## [Exercise brief]
With the first line below as the start and the line containing "Definition default_mongo_filter : Value" as the end, copy every line between them exactly, ends included.

[Start of Attachment]

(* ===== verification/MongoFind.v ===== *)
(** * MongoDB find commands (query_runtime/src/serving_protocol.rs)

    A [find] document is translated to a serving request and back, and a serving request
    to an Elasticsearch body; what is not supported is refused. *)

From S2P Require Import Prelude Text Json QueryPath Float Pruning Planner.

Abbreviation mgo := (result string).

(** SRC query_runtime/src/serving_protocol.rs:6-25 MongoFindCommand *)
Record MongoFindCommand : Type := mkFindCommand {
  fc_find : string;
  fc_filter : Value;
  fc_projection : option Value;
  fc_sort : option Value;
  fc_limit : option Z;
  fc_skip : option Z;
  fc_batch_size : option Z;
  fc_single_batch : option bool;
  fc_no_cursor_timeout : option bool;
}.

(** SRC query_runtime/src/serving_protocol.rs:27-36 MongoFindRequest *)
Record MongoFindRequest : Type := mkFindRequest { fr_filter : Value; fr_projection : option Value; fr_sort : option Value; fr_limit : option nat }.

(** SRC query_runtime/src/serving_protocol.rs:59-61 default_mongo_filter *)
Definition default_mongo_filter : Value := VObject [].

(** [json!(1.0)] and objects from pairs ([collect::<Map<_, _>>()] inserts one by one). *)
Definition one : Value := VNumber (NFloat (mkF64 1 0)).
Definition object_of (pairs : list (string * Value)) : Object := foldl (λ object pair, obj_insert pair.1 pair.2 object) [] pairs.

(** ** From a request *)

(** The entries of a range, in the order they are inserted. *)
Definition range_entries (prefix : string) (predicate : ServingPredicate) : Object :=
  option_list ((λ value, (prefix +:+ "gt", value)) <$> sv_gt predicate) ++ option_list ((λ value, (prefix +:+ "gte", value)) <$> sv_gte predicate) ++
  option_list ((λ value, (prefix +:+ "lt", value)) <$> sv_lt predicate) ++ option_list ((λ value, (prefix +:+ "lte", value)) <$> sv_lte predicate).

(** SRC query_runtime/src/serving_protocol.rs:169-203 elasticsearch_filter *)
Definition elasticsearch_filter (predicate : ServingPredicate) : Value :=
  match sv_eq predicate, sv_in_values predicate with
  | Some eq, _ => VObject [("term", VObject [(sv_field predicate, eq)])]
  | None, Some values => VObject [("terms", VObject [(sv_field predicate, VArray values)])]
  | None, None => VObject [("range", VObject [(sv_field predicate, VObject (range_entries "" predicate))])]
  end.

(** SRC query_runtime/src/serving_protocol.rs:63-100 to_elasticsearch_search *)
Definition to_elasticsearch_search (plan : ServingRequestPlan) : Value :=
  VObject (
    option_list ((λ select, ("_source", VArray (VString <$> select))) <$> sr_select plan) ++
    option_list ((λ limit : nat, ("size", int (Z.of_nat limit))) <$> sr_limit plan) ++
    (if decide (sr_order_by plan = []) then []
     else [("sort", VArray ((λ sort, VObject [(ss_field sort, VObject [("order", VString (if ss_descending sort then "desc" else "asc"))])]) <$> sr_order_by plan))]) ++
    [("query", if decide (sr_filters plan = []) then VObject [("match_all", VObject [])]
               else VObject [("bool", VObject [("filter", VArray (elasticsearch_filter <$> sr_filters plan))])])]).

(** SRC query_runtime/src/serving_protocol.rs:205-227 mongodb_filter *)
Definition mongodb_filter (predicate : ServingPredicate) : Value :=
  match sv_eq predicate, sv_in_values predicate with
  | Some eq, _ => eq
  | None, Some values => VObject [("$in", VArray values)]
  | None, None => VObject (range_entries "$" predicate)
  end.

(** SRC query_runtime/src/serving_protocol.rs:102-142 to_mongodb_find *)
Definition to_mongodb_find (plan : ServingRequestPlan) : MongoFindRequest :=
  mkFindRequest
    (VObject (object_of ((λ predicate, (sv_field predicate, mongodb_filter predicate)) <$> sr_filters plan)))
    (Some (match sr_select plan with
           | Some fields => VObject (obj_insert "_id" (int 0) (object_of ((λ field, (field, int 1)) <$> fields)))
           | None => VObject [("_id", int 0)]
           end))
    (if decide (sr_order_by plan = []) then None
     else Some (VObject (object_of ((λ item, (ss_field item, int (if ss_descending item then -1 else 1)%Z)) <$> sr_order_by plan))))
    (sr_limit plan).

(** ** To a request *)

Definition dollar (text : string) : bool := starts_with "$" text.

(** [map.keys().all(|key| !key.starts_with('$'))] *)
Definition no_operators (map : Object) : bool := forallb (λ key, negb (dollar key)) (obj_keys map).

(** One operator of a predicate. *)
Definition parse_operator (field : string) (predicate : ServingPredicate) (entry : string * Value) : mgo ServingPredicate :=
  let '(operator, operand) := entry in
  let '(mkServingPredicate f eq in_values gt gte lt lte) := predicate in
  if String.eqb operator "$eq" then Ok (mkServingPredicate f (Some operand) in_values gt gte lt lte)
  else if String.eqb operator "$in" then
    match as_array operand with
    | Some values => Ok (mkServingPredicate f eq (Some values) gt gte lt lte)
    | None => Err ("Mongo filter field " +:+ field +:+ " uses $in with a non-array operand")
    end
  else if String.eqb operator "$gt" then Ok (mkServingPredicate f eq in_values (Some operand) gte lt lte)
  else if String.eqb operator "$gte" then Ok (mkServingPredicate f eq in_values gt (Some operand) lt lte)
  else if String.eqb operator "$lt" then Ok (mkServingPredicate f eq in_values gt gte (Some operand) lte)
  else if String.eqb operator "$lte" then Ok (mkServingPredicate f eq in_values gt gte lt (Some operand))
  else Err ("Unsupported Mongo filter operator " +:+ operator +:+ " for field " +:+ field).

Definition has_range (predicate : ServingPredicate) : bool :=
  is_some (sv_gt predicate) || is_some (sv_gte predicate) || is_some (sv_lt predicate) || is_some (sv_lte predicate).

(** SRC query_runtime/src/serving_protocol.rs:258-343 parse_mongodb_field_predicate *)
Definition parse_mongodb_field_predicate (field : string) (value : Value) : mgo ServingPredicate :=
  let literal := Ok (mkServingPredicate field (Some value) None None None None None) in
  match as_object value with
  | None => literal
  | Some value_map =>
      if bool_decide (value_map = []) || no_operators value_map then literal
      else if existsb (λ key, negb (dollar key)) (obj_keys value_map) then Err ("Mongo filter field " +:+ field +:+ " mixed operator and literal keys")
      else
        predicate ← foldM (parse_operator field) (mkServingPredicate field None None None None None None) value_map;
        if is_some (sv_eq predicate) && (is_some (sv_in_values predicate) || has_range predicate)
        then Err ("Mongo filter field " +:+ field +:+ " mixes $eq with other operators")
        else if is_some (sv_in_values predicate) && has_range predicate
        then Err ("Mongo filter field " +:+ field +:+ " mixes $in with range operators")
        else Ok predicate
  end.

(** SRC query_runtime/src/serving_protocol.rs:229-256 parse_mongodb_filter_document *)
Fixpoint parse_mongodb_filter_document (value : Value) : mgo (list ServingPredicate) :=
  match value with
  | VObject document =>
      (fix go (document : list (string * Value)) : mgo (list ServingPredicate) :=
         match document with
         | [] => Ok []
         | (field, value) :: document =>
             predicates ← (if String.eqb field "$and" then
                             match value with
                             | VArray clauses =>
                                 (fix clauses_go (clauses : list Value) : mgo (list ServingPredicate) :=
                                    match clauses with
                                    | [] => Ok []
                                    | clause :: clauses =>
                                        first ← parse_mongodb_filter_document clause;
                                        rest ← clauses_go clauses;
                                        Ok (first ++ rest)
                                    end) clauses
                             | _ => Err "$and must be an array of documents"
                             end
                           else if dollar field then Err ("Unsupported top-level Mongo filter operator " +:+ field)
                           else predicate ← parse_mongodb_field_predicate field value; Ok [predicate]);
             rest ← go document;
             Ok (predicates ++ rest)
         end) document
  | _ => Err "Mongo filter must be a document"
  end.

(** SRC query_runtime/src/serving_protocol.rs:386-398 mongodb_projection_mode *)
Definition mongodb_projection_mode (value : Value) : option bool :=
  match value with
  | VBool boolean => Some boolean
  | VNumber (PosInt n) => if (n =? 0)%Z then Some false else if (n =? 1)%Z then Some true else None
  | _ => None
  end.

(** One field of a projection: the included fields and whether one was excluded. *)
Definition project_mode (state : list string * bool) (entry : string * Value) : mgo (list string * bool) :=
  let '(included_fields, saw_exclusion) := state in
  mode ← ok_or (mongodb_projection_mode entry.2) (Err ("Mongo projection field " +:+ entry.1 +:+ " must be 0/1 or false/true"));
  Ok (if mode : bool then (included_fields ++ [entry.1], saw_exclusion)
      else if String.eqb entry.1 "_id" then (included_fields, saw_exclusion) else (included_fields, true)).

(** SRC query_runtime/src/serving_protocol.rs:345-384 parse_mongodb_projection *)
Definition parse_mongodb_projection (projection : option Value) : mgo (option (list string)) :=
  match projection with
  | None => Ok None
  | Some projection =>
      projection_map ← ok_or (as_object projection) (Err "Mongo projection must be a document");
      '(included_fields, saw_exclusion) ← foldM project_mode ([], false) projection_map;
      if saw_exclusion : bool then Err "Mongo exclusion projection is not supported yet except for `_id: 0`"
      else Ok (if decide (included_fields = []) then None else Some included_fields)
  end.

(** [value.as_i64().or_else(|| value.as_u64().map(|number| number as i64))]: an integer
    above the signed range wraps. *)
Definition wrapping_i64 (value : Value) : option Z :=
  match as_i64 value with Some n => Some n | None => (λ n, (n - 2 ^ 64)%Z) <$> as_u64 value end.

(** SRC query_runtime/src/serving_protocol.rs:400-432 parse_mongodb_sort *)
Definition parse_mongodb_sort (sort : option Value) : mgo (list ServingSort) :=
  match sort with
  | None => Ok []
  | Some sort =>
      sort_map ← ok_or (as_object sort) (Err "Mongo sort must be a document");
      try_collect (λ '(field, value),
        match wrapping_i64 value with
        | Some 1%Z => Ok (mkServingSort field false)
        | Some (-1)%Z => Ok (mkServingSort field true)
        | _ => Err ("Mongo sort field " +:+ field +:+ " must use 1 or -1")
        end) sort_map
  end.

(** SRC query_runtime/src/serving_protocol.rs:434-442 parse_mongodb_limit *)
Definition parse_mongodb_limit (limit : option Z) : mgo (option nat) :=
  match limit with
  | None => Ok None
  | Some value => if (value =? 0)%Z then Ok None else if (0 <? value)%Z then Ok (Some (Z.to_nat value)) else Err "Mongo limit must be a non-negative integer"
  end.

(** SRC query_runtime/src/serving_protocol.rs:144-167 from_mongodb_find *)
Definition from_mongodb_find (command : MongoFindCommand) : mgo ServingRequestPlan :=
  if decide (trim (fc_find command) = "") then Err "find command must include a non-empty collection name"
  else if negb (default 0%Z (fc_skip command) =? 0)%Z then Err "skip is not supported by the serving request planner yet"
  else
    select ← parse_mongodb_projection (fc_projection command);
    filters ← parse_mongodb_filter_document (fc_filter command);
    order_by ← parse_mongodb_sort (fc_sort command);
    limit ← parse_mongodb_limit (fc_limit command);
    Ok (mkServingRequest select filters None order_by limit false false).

[End of Attachment]

## [Solution to this exercise]
(* ===== verification/MongoFind.v ===== *)
(** * MongoDB find commands (query_runtime/src/serving_protocol.rs)

    A [find] document is translated to a serving request and back, and a serving request
    to an Elasticsearch body; what is not supported is refused. *)

From S2P Require Import Prelude Text Json QueryPath Float Pruning Planner.

Abbreviation mgo := (result string).

(** SRC query_runtime/src/serving_protocol.rs:6-25 MongoFindCommand *)
Record MongoFindCommand : Type := mkFindCommand {
  fc_find : string;
  fc_filter : Value;
  fc_projection : option Value;
  fc_sort : option Value;
  fc_limit : option Z;
  fc_skip : option Z;
  fc_batch_size : option Z;
  fc_single_batch : option bool;
  fc_no_cursor_timeout : option bool;
}.

(** SRC query_runtime/src/serving_protocol.rs:27-36 MongoFindRequest *)
Record MongoFindRequest : Type := mkFindRequest { fr_filter : Value; fr_projection : option Value; fr_sort : option Value; fr_limit : option nat }.

(** SRC query_runtime/src/serving_protocol.rs:59-61 default_mongo_filter *)
Definition default_mongo_filter : Value := VObject [].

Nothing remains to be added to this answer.